▶ _REQUIRED ACTION_: Here is the task for the records below: repeat exactly the lines from the one with "Some predictions =>" to the one with "there is none, the", both included, and nothing else.

(Records from a collection)
=== Begin Enclosure ===

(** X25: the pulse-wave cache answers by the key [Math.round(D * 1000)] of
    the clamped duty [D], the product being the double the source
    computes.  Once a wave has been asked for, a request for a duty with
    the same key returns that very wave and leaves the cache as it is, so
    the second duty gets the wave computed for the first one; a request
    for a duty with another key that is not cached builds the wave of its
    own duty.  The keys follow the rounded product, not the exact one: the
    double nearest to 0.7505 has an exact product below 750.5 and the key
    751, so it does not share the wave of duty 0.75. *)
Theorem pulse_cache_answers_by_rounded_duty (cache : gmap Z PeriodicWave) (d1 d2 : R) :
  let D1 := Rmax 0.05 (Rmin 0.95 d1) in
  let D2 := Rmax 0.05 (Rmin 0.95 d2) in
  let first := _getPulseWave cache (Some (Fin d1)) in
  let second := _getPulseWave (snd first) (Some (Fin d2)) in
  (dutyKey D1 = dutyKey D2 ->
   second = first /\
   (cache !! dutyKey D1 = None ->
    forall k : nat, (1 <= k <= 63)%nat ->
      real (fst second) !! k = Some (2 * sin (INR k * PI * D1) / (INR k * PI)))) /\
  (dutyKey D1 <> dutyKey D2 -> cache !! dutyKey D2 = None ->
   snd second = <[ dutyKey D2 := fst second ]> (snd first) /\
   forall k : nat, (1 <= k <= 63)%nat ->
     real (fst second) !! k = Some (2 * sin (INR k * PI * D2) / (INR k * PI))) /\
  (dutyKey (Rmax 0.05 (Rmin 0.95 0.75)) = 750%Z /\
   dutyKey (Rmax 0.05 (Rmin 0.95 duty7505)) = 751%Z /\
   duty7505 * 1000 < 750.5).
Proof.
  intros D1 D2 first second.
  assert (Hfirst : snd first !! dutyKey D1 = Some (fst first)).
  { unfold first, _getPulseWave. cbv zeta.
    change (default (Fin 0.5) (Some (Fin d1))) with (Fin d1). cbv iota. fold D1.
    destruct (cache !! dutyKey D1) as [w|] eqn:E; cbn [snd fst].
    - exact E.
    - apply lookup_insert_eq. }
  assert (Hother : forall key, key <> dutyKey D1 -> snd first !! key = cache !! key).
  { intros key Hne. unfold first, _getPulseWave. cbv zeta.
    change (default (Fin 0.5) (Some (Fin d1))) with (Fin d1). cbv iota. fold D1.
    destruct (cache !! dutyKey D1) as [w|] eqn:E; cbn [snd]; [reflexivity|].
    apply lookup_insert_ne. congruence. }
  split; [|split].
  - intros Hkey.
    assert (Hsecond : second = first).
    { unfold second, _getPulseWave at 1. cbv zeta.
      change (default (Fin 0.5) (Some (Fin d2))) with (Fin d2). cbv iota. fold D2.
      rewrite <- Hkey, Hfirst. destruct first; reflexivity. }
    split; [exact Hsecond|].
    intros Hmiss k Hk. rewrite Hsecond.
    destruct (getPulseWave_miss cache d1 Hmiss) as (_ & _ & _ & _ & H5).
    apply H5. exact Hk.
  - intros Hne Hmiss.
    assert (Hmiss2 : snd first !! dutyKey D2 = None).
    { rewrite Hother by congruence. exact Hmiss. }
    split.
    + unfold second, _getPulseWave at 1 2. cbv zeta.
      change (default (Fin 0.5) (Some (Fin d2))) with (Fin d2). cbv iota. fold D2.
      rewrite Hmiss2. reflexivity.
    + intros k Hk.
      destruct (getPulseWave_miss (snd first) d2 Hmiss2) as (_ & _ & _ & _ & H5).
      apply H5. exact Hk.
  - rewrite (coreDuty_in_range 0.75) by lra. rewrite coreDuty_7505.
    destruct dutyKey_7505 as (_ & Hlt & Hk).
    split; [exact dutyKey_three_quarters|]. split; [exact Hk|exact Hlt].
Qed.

=== End Enclosure ===
=== Begin Enclosure ===

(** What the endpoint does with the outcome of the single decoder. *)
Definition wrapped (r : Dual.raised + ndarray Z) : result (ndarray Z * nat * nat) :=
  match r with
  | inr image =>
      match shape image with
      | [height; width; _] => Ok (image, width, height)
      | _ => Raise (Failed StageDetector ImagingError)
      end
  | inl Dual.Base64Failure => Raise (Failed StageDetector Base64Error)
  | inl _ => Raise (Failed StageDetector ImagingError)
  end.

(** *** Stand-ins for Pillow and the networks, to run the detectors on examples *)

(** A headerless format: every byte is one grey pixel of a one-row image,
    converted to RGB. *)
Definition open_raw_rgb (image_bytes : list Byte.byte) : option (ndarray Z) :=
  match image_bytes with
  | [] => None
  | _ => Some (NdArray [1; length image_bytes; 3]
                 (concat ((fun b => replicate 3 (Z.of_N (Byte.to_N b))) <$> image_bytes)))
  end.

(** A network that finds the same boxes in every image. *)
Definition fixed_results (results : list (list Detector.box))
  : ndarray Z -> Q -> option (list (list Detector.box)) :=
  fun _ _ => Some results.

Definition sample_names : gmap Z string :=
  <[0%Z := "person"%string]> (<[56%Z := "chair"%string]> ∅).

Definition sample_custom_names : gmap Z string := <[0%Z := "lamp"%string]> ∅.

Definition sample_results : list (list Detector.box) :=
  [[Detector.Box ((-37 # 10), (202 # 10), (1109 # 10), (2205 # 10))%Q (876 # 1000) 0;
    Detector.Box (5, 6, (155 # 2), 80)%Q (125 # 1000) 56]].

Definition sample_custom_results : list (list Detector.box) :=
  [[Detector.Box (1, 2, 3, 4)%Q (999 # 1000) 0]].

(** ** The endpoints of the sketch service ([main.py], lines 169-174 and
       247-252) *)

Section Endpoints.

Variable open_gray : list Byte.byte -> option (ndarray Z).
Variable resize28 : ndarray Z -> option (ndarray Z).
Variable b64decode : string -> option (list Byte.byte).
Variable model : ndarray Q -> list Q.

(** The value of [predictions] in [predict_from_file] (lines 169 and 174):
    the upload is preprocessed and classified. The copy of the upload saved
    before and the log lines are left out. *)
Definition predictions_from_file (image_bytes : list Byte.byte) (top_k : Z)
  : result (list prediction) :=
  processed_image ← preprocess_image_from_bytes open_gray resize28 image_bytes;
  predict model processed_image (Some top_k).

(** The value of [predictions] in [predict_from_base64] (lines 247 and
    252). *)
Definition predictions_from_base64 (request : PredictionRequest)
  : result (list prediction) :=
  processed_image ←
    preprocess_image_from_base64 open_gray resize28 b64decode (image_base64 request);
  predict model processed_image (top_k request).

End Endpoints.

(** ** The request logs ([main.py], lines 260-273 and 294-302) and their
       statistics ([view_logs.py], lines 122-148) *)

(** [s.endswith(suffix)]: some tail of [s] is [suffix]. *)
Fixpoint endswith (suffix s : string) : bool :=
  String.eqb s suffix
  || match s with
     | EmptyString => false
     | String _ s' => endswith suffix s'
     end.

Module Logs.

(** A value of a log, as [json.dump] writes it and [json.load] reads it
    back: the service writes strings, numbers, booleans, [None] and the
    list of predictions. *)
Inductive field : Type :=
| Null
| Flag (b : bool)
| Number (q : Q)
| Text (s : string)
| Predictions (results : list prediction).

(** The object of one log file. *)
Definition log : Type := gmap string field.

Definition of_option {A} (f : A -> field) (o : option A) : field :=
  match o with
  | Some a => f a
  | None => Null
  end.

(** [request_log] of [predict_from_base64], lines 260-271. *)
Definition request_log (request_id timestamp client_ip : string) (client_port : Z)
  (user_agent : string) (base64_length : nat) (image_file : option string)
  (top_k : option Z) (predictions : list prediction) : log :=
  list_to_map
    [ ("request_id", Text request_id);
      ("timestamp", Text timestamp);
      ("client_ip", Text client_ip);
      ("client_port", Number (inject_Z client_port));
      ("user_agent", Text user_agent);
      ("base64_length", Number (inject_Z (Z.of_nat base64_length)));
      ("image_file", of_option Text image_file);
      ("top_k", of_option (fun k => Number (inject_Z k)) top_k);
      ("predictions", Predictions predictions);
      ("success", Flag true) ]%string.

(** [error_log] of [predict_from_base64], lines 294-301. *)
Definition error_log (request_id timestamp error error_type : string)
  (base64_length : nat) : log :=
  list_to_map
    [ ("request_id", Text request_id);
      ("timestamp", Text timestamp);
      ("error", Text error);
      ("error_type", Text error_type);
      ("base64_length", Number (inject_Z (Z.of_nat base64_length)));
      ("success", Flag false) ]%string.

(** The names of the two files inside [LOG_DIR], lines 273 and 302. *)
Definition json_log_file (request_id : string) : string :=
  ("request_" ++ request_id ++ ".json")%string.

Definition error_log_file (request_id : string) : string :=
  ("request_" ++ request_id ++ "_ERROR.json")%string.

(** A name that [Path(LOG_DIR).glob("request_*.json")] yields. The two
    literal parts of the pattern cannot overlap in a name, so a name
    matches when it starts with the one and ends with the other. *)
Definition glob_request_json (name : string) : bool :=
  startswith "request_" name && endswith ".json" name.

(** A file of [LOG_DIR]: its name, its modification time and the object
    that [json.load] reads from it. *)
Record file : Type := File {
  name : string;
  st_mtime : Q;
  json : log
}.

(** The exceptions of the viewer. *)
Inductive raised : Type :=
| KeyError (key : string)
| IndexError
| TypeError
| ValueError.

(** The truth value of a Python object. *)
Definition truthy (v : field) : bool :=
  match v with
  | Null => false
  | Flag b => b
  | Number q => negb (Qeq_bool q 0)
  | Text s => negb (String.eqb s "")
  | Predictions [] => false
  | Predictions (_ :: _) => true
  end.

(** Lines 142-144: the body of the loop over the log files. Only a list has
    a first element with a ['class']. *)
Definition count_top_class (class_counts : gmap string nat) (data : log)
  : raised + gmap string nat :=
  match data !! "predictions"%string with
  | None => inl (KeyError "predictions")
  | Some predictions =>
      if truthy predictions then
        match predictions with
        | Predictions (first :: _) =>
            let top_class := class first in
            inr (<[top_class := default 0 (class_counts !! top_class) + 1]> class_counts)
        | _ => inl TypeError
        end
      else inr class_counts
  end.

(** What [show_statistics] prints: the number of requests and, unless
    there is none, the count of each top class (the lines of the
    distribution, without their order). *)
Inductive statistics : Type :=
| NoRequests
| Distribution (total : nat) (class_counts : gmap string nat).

=== End Enclosure ===

▶ _RESULT FOR THIS EXERCISE_:
  | Some predictions =>
      if truthy predictions then
        match predictions with
        | Predictions (first :: _) =>
            let top_class := class first in
            inr (<[top_class := default 0 (class_counts !! top_class) + 1]> class_counts)
        | _ => inl TypeError
        end
      else inr class_counts
  end.

(** What [show_statistics] prints: the number of requests and, unless
    there is none, the count of each top class (the lines of the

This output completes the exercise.